Between 2013 and 2016, lifetime use of ecstasy increased for people in their 40s and 50s but decreased for people in their 20s. Recent ecstasy use has been declining since peaking in 2007. Since 2001, recent use has generally decreased among the younger age group but remained similar over the same period for people aged 30 and over [5] (Table S2.46).

In 2016–17, about 2% of police detainees tested positive to MDMA. Since DUMA commenced in 1999, the number of detainees testing positive to MDMA has remained low—under three percent [2, 10] (Table S3.61).

Cocaine

  • 2.5% of people aged 14 and over in Australia used cocaine in the last 12 months [5].
  • The prevalence in recent cocaine use in 2016 was higher in males (3.1%) than females (2.0%).
  • 13% of injecting drug users used cocaine in the last 6 months [3].
  • 48% of regular psychostimulant users used cocaine in the last 6 months [4].

According to the NDSHS, the proportion of people aged 14 and over using cocaine has been increasing in Australia since 2004. Between 2001 and 2016, lifetime cocaine use increased across all age groups except for those aged 14–19, and significantly increased between 2013 and 2016 for people in their 30s and 40s. Recent use of cocaine has increased across most age groups and for both sexes since 2001 and is at the highest rate seen over the last 15 years [4] (Table S2.47).

Cocaine use is infrequently reported among people who inject drugs, with only 1% nominating cocaine as their preferred drug and 13% reporting use at least once in the last six months [3] (Table S2.50). For participants of the EDRS, cocaine was the second most commonly used stimulant drug (after ecstasy) with 59% reporting recent use in 2018, the highest percentage of participants in the study’s history [4] (Table S2.49).
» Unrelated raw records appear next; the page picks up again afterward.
(** The predecessor [getIndex] returns is another entry of the list. *)
Lemma prev_of_spec bs st cs b l1 i l2 :
  wf_table bucket_of bs st cs -> cs !! b = Some (l1 ++ i :: l2) ->
  prev_of l1 = -1 \/ exists p : nat, prev_of l1 = Z.of_nat p /\ p <> i /\ is_Some (st !! p).
Proof.
  intros Hcs Hc. destruct (lookup_lt_is_Some_2 bs b) as [h Hh];
    [rewrite <- (wt_length _ _ _ _ Hcs); by eapply lookup_lt_Some|].
  assert (Hch := wt_chain _ _ _ _ Hcs _ _ _ Hh Hc).
  assert (Hnd := chain_NoDup _ _ _ Hch). unfold prev_of.
  destruct (last l1) as [p|] eqn:Hlast; [right|by left]. exists p.
  apply last_Some in Hlast as [l1' ->]. rewrite <- app_assoc in *. simpl in *.
  split_and!; [done| |apply (chain_lookup _ _ _ p Hch); set_solver].
  intros ->. apply NoDup_app in Hnd as (_ & _ & Hnd). inversion Hnd. set_solver.
Qed.

Lemma prev_of_ne bs st cs b l1 i l2 :
  wf_table bucket_of bs st cs -> cs !! b = Some (l1 ++ i :: l2) ->
  prev_of l1 <> -1 -> Z.to_nat (prev_of l1) <> i.
Proof.
  intros Hcs Hc Hne. destruct (prev_of_spec _ _ _ _ _ _ _ Hcs Hc) as [?|(p & -> & Hp & _)];
    [done|]. by rewrite Nat2Z.id.
Qed.

(** An empty table. *)
Lemma wf_table_empty bs st :
  (forall b h, bs !! b = Some h -> h = -1) -> (forall e, e ∈ st -> ~ used e) ->
  wf_table bucket_of bs st (replicate (length bs) []).
Proof.
  intros Hb Hs. split.
  - apply length_replicate.
  - intros b h c Hh [-> _]%lookup_replicate. rewrite (Hb _ _ Hh). constructor.
  - intros b c i e [-> _]%lookup_replicate ?%elem_of_nil. done.
  - intros i e Hi%list_elem_of_lookup_2 Hu. by destruct (Hs _ Hi).
Qed.
End Find.

#[global] Arguments list_walk : simpl never.
#[global] Arguments find_free : simpl never.
(* ===== verification/BrmTypes.v ===== *)
(** * Shared BRM types: src/versioning/BRM/logicalpartition.{h,cpp}, brmtypes.{h,cpp}

    [DBROOTS_struct] (the DBRoots that hold the replicas of an object),
    [FBO_struct] (one file block offset per replica), [LogicalPartition],
    [LBIDRange] and [VBRange], with their operations and the layouts they are
    sent in. *)
From Stdlib Require Import ZArith Lia.
From S2P Require Import Prelude Bytes.

Local Open Scope Z_scope.

(** [MAX_DATA_REPLICATESIZE], oam/oamcpp/liboam.h. *)
Definition MAX_DATA_REPLICATESIZE : nat := 4.

(** ** DBROOTS_struct *)

Record DBROOTS_struct := mkRoots { dbRoots : list Z }.

(** The default constructor and the one from a packed [uint64_t]. *)
Definition DBROOTS_zero : DBROOTS_struct := mkRoots [0; 0; 0; 0].

Definition DBROOTS_of_uint64 (dbRoot : Z) : DBROOTS_struct :=
  mkRoots
    [ Z.land dbRoot 0xFFFF;
      Z.land (Z.shiftr dbRoot 16) 0xFFFF;
      Z.land (Z.shiftr dbRoot 32) 0xFFFF;
      Z.land (Z.shiftr dbRoot 48) 0xFFFF ].

(** [a << n] on [uint64_t]: undefined unless [n < 64]. *)
Definition shl64 (a n : Z) : res Z :=
  if decide (0 <= n < 64) then Ret (u64 (Z.shiftl a n)) else UB OutOfBounds.

(** [(uint64_t)r3<<48 + (uint64_t)r2<<32 + (uint64_t)r1<<16 + (uint64_t)r0]:
    the additions bind tighter than the shifts. *)
Definition getUintVal (d : DBROOTS_struct) : res Z :=
  r0 ← rd (dbRoots d) 0; r1 ← rd (dbRoots d) 1;
  r2 ← rd (dbRoots d) 2; r3 ← rd (dbRoots d) 3;
  a ← shl64 r3 (48 + r2);
  b ← shl64 a (32 + r1);
  shl64 b (16 + r0).

Definition roots_get (d : DBROOTS_struct) (i : Z) : res Z := rd (dbRoots d) i.
(** Assignment through [operator[]]; the element is a [uint16_t]. *)
Definition roots_set (d : DBROOTS_struct) (i v : Z) : res DBROOTS_struct :=
  _ ← rd (dbRoots d) i; Ret (mkRoots (wr (dbRoots d) i (u16 v))).

(** [size()]: the number of DBRoots before the first 0. *)
Fixpoint prefix_size (l : list Z) : Z :=
  match l with
  | [] => 0
  | x :: l' => if decide (x = 0) then 0 else 1 + prefix_size l'
  end.
Definition roots_size (d : DBROOTS_struct) : Z := prefix_size (dbRoots d).

(** [getDbrIndex]: the position of [dbr] before the first 0, or -1. *)
Fixpoint dbr_index_loop (dbr : Z) (size : Z) (l : list Z) : Z :=
  match l with
  | [] => -1
  | x :: l' =>
      if decide (x = 0) then -1
      else if decide (dbr = x) then size
      else dbr_index_loop dbr (size + 1) l'
  end.
Definition getDbrIndex (d : DBROOTS_struct) (dbr : Z) : Z :=
  if decide (dbr = 0) then -1 else dbr_index_loop dbr 0 (dbRoots d).

(** The inner loop of [remove]: [l] is the array from position [n] on.  Each
    element is overwritten by its successor until the successor is 0 or the
    array ends, and the last one reached becomes 0. *)
Fixpoint shift_out (l : list Z) : list Z :=
  match l with
  | [] => []
  | x :: l' =>
      match l' with
      | [] => [0]
      | y :: _ => if decide (y = 0) then 0 :: l' else y :: shift_out l'
      end
  end.

Fixpoint remove_loop (dbr : Z) (n : Z) (l : list Z) : list Z * Z :=
  match l with
  | [] => ([], -1)
  | x :: l' =>
      if decide (x = 0) then (l, -1)
      else if decide (x = dbr) then (shift_out l, n)
      else let '(l'', r) := remove_loop dbr (n + 1) l' in (x :: l'', r)
  end.

Definition roots_remove (d : DBROOTS_struct) (dbr : Z) : DBROOTS_struct * Z :=
  let '(l, r) := remove_loop dbr 0 (dbRoots d) in (mkRoots l, r).

(** The comparison operators look at the master DBRoot only. *)
Definition roots_master (d : DBROOTS_struct) : Z := default 0 (dbRoots d !! 0%nat).
Definition roots_ltb (a b : DBROOTS_struct) : bool := roots_master a <? roots_master b.
Definition roots_eqb (a b : DBROOTS_struct) : bool := bool_decide (dbRoots a = dbRoots b).

Definition roots_bytes (d : DBROOTS_struct) : list Z := dbRoots d ≫= le_bytes 2.
Definition get_roots : reader DBROOTS_struct :=
  l ← get_list MAX_DATA_REPLICATESIZE get_u16; mret (mkRoots l).

Definition roots_wf (d : DBROOTS_struct) : Prop :=
  length (dbRoots d) = MAX_DATA_REPLICATESIZE /\ Forall (fun x => 0 <= x < 2 ^ 16) (dbRoots d).

(** ** FBO_struct *)

Record FBO_struct := mkFbo { fbos : list Z }.

Definition FBO_zero : FBO_struct := mkFbo [0; 0; 0; 0].
Definition FBO_of (fbo : Z) : FBO_struct := mkFbo [u32 fbo; u32 fbo; u32 fbo; u32 fbo].
Definition fbo_get (f : FBO_struct) (i : Z) : res Z := rd (fbos f) i.
Definition fbo_set (f : FBO_struct) (i v : Z) : res FBO_struct :=
  _ ← rd (fbos f) i; Ret (mkFbo (wr (fbos f) i (u32 v))).
(** [remove(i)]: returns the offset taken out. *)
Definition fbo_remove (f : FBO_struct) (i : Z) : res (FBO_struct * Z) :=
  fbo ← rd (fbos f) i;
  Ret (mkFbo (take (Z.to_nat i) (fbos f) ++ shift_out (drop (Z.to_nat i) (fbos f))), s32 fbo).

Definition fbo_bytes (f : FBO_struct) : list Z := fbos f ≫= le_bytes 4.
Definition get_fbo : reader FBO_struct :=
  l ← get_list MAX_DATA_REPLICATESIZE get_u32; mret (mkFbo l).

Definition fbo_wf (f : FBO_struct) : Prop :=
  length (fbos f) = MAX_DATA_REPLICATESIZE /\ Forall (fun x => 0 <= x < 2 ^ 32) (fbos f).

#[global] Instance DBROOTS_eq_dec : EqDecision DBROOTS_struct.
Proof. solve_decision. Defined.
#[global] Instance FBO_eq_dec : EqDecision FBO_struct.
Proof. solve_decision. Defined.

(** ** LogicalPartition *)

Record LogicalPartition := mkLP { lp_dbRoot : DBROOTS_struct; lp_pp : Z; lp_seg : Z }.

Definition lp_ltb (a b : LogicalPartition) : bool :=
  (lp_pp a <? lp_pp b)
  || ((lp_pp a =? lp_pp b) && (lp_seg a <? lp_seg b))
  || ((lp_pp a =? lp_pp b) && (lp_seg a =? lp_seg b) && roots_ltb (lp_dbRoot a) (lp_dbRoot b)).

Definition lp_bytes (a : LogicalPartition) : list Z :=
  roots_bytes (lp_dbRoot a) ++ le_bytes 4 (lp_pp a) ++ le_bytes 2 (lp_seg a).
Definition get_lp : reader LogicalPartition :=
  d ← get_roots; p ← get_u32; s ← get_u16; mret (mkLP d p s).

(** ** LBIDRange and VBRange *)

Record LBIDRange := mkRange { r_start : Z; r_size : Z }.

Definition RANGE_V2_MAGIC : Z := 0x80000000ffff0000.

Definition LBIDRange_serialize (r : LBIDRange) : list Z :=
  le_bytes 8 RANGE_V2_MAGIC ++ le_bytes 8 (r_start r) ++ le_bytes 4 (r_size r).

(** Version 1 packed two 32-bit numbers into the first word. *)
Definition LBIDRange_deserialize : reader LBIDRange :=
  tmp ← get_u64;
  if decide (tmp = RANGE_V2_MAGIC) then
    start ← get_u64; size ← get_u32; mret (mkRange (s64 start) size)
  else
    mret (mkRange (Z.land tmp 0x00000000ffffffff)
                  (u32 (Z.shiftr (Z.land tmp 0xffffffff00000000) 32))).

Record VBRange := mkVBRange { vr_vbOID : Z; vr_vbFBO : Z; vr_size : Z }.

Definition VBRange_serialize (v : VBRange) : list Z :=
  le_bytes 4 (vr_vbOID v) ++ le_bytes 4 (vr_vbFBO v) ++ le_bytes 4 (vr_size v).
Definition VBRange_deserialize : reader VBRange :=
  oid ← get_u32; fbo ← get_u32; size ← get_u32; mret (mkVBRange (s32 oid) fbo size).

#[global] Instance LBIDRange_eq_dec : EqDecision LBIDRange.
Proof. solve_decision. Defined.
#[global] Instance VBRange_eq_dec : EqDecision VBRange.
Proof. solve_decision. Defined.

(** ** Results *)

Lemma codec_u16 : codec (le_bytes 2) get_u16 (fun x => 0 <= x < 2 ^ 16).
Proof. intros x rest H. rewrite get_u16_le. by rewrite u16_id. Qed.
Lemma codec_u32 : codec (le_bytes 4) get_u32 (fun x => 0 <= x < 2 ^ 32).
Proof. intros x rest H. rewrite get_u32_le. by rewrite u32_id. Qed.

Lemma roots_codec : codec roots_bytes get_roots roots_wf.
Proof.
  intros [l] rest [Hlen Hall]. unfold get_roots, mbind, reader_bind, roots_bytes.
  cbn [dbRoots] in *. rewrite <- Hlen. by rewrite (codec_list _ _ _ _ _ codec_u16 Hall).
Qed.
Lemma fbo_codec : codec fbo_bytes get_fbo fbo_wf.
Proof.
  intros [l] rest [Hlen Hall]. unfold get_fbo, mbind, reader_bind, fbo_bytes.
  cbn [fbos] in *. rewrite <- Hlen. by rewrite (codec_list _ _ _ _ _ codec_u32 Hall).
Qed.

Lemma lp_codec :
  codec lp_bytes get_lp
    (fun a => roots_wf (lp_dbRoot a) /\ 0 <= lp_pp a < 2 ^ 32 /\ 0 <= lp_seg a < 2 ^ 16).
Proof.
  intros [d p s] rest (Hd & Hp & Hs). unfold get_lp, lp_bytes, mbind, reader_bind.
  cbn [lp_dbRoot lp_pp lp_seg] in *. rewrite <- !app_assoc, (roots_codec _ _ Hd). autorewrite with brm.
  by rewrite u32_id, u16_id.
Qed.

(** What [LBIDRange::serialize] writes, [deserialize] reads back; the magic
    word keeps the two versions of the format apart. *)
Lemma LBIDRange_codec :
  codec LBIDRange_serialize LBIDRange_deserialize
    (fun r => - 2 ^ 63 <= r_start r < 2 ^ 63 /\ 0 <= r_size r < 2 ^ 32).
Proof.
  intros [st sz] rest [Hst Hsz].
  unfold LBIDRange_deserialize, LBIDRange_serialize, mbind, reader_bind.
  cbn [r_start r_size] in *.
  rewrite <- !app_assoc, get_u64_le, decide_True by done. autorewrite with brm.
  rewrite u32_id by done. unfold u64. unfold mret, reader_ret. repeat f_equal.
  unfold s64. rewrite Z.add_mod_idemp_l by lia. rewrite Z.mod_small; lia.
Qed.

Lemma VBRange_codec :
  codec VBRange_serialize VBRange_deserialize
    (fun v => - 2 ^ 31 <= vr_vbOID v < 2 ^ 31 /\ 0 <= vr_vbFBO v < 2 ^ 32 /\
              0 <= vr_size v < 2 ^ 32).
Proof.
  intros [o f s] rest (Ho & Hf & Hs).
  unfold VBRange_deserialize, VBRange_serialize, mbind, reader_bind.
  cbn [vr_vbOID vr_vbFBO vr_size] in *.
  rewrite <- !app_assoc. autorewrite with brm.
  by rewrite s32_u32, s32_id, !u32_id.
Qed.

Lemma shift_out_cons x y l :
  shift_out (x :: y :: l) = if decide (y = 0) then 0 :: y :: l else y :: shift_out (y :: l).
Proof. reflexivity. Qed.

Lemma shift_out_dense x post k :
  Forall (fun y => y <> 0) post ->
  shift_out (x :: post ++ replicate k 0) = post ++ replicate (S k) 0.
Proof.
  intros Hp. revert x. induction Hp as [|y post Hy Hp IH]; intros x.
  - destruct k; [done|]. cbn [replicate app]. by rewrite shift_out_cons, decide_True.
  - rewrite <- app_comm_cons, shift_out_cons, decide_False by done. by rewrite IH.
Qed.

(** Removing a DBRoot from a dense replica list closes the gap and keeps the
    others in order. *)
Lemma roots_remove_dense pre dbr post k :
  Forall (fun y => y <> 0) (pre ++ dbr :: post) -> dbr ∉ pre ->
  roots_remove (mkRoots (pre ++ dbr :: post ++ replicate k 0)) dbr =
  (mkRoots (pre ++ post ++ replicate (S k) 0), Z.of_nat (length pre)).
Proof.
  intros Hnz Hni. unfold roots_remove. simpl dbRoots.
  enough (H : forall n, remove_loop dbr n (pre ++ dbr :: post ++ replicate k 0) =
    (pre ++ post ++ replicate (S k) 0, n + Z.of_nat (length pre))) by (rewrite H; done).
  induction pre as [|x pre IH]; intros n.
  - apply Forall_cons in Hnz as [Hd Hp]. cbn [app remove_loop].
    rewrite decide_False by done. rewrite decide_True by done.
    rewrite shift_out_dense by done. simpl. f_equal. lia.
  - apply Forall_cons in Hnz as [Hx Hnz]. apply not_elem_of_cons in Hni as [Hne Hni].
    cbn [app remove_loop]. rewrite decide_False by done. rewrite decide_False by done.
    rewrite IH by done. cbn [length]. f_equal. lia.
Qed.

(** [getUintVal] does not pack the replica list: without a fourth DBRoot it
    returns 0 whatever the other three are. *)
Lemma getUintVal_loses r0 r1 r2 :
  0 <= r2 < 16 -> 0 <= r1 < 32 -> 0 <= r0 < 48 ->
  getUintVal (mkRoots [r0; r1; r2; 0]) = Ret 0.
Proof.
  intros H2 H1 H0. unfold getUintVal, mbind, res_bind. simpl.
  assert (Hz : forall n, 0 <= n < 64 -> shl64 0 n = Ret 0).
  { intros n Hn. unfold shl64. rewrite decide_True by done. by rewrite Z.shiftl_0_l. }
  rewrite !Hz by lia. done.
Qed.

(** ** Properties *)

(** What [LBIDRange::serialize] writes, [deserialize] reads back, and
    leaves the rest of the message; so for [VBRange] and for a logical
    partition with its DBRoots. *)
Theorem ranges_roundtrip (r : LBIDRange) (b : VBRange) (p : LogicalPartition) rest :
  - 2 ^ 63 <= r_start r < 2 ^ 63 -> 0 <= r_size r < 2 ^ 32 ->
  - 2 ^ 31 <= vr_vbOID b < 2 ^ 31 -> 0 <= vr_vbFBO b < 2 ^ 32 -> 0 <= vr_size b < 2 ^ 32 ->
  roots_wf (lp_dbRoot p) -> 0 <= lp_pp p < 2 ^ 32 -> 0 <= lp_seg p < 2 ^ 16 ->
  LBIDRange_deserialize (LBIDRange_serialize r ++ rest) = Some (r, rest) /\
  VBRange_deserialize (VBRange_serialize b ++ rest) = Some (b, rest) /\
  get_lp (lp_bytes p ++ rest) = Some (p, rest).
Proof.
  intros. split_and!; [by apply LBIDRange_codec|by apply VBRange_codec|by apply lp_codec].
Qed.

Lemma ranges_roundtrip_witness :
  LBIDRange_deserialize (LBIDRange_serialize (mkRange 4096 8) ++ [1]) = Some (mkRange 4096 8, [1]).
Proof.
  apply (ranges_roundtrip (mkRange 4096 8) (mkVBRange 1 0 3)
    (mkLP (mkRoots [1; 2; 0; 0]) 5 6) [1]); try (cbn; lia).
  split; [reflexivity|]. repeat apply Forall_cons_2; try apply Forall_nil_2; lia.
Defined.

(** Removing a DBRoot from a dense replica list closes the gap, keeps
    the others in order and returns the position it had. *)
Theorem roots_remove_closes_gap pre dbr post k :
  Forall (fun y => y <> 0) (pre ++ dbr :: post) -> dbr ∉ pre ->
  roots_remove (mkRoots (pre ++ dbr :: post ++ replicate k 0)) dbr =
  (mkRoots (pre ++ post ++ replicate (S k) 0), Z.of_nat (length pre)).
Proof. apply roots_remove_dense. Qed.

Lemma roots_remove_closes_gap_witness :
  roots_remove (mkRoots [4; 2; 7; 0]) 2 = (mkRoots [4; 7; 0; 0], 1).
Proof.
  apply (roots_remove_closes_gap [4] 2 [7] 1);
    [repeat apply Forall_cons_2; try apply Forall_nil_2; lia|].
  intros H%list_elem_of_singleton. discriminate H.
Defined.

(** [getUintVal] does not pack the replica list: without a fourth DBRoot
    it is 0 whatever the other three are, because [+] binds tighter than
    [<<]. *)
Theorem getUintVal_drops r0 r1 r2 :
  0 <= r2 < 16 -> 0 <= r1 < 32 -> 0 <= r0 < 48 ->
  getUintVal (mkRoots [r0; r1; r2; 0]) = Ret 0.
Proof. apply getUintVal_loses. Qed.

Lemma getUintVal_drops_witness :
  getUintVal (DBROOTS_of_uint64 0x000000000003) = Ret 0 /\
  dbRoots (DBROOTS_of_uint64 0x000000000003) = [3; 0; 0; 0].
Proof. split; [apply (getUintVal_drops 3 0 0); lia|reflexivity]. Defined.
Data from the DUMA program showed an increase in the proportion of police detainees testing positive to cocaine, from 0.9% in 2015–16 to 1.8% in 2016–17 [2].

Geographic trends

Recent data from the National Wastewater Drug Monitoring Program (NWDMP) shows that:

  • Methamphetamine remains the highest consumed illicit drug monitored by the program (for substances that have available dose data), with the estimated regional average consumption of methamphetamine continuing to exceed estimated capital city average consumption.  
  • In comparison with other illicit drugs monitored by the program, the estimated consumption of MDMA was low across the country, with the regional average consumption of MDMA higher than capital city average consumption.
  • The capital city average consumption of cocaine was higher than the regional average [9].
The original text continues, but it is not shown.